> [Records supplied]:
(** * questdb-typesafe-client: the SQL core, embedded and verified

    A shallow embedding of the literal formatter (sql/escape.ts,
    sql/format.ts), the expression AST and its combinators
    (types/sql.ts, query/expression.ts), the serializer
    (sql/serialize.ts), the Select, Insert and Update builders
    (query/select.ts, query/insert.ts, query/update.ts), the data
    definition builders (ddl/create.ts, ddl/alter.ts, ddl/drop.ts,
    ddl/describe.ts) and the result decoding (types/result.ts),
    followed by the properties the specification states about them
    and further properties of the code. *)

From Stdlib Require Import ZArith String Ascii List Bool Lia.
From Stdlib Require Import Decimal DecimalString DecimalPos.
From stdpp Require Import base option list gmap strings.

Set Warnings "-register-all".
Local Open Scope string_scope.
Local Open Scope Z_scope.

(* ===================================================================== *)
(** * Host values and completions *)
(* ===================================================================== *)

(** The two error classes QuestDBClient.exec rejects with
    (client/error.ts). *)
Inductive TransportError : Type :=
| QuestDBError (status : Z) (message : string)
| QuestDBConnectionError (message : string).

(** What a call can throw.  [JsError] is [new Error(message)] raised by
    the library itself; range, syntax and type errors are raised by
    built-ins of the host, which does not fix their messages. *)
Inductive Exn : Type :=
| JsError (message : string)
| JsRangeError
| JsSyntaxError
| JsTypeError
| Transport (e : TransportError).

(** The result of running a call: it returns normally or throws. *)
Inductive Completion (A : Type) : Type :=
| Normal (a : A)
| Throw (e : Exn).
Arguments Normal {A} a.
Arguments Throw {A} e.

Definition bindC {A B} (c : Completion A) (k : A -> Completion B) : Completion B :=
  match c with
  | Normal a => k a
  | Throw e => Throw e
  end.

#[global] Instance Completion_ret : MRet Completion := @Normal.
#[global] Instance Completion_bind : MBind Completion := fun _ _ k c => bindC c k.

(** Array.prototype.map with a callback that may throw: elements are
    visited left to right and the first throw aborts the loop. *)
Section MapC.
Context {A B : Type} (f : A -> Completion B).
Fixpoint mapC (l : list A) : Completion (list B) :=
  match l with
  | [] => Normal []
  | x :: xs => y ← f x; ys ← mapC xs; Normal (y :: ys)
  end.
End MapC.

---

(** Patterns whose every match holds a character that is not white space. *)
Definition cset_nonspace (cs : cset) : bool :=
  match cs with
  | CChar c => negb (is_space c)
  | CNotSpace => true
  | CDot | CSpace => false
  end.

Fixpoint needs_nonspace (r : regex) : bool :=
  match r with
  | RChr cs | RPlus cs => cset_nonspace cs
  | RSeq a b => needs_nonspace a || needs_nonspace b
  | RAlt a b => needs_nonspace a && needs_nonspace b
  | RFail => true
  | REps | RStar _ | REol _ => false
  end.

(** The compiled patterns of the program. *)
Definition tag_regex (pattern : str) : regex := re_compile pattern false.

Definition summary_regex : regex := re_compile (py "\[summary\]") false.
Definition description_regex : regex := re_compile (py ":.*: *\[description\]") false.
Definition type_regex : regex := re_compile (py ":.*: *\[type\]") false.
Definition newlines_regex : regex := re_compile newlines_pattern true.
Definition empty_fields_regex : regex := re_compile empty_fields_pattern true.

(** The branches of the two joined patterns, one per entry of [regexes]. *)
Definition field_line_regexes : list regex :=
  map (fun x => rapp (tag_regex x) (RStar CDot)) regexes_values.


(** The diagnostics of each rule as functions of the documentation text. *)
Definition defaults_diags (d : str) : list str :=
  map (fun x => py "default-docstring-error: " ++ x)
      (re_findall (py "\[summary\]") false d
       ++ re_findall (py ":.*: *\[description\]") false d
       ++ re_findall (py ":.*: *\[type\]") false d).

> [Task instructions]:
Across the records above, show each line containing the word "true".

> [Exercise result]:
  | CNotSpace => true
  | RFail => true
Definition newlines_regex : regex := re_compile newlines_pattern true.
Definition empty_fields_regex : regex := re_compile empty_fields_pattern true.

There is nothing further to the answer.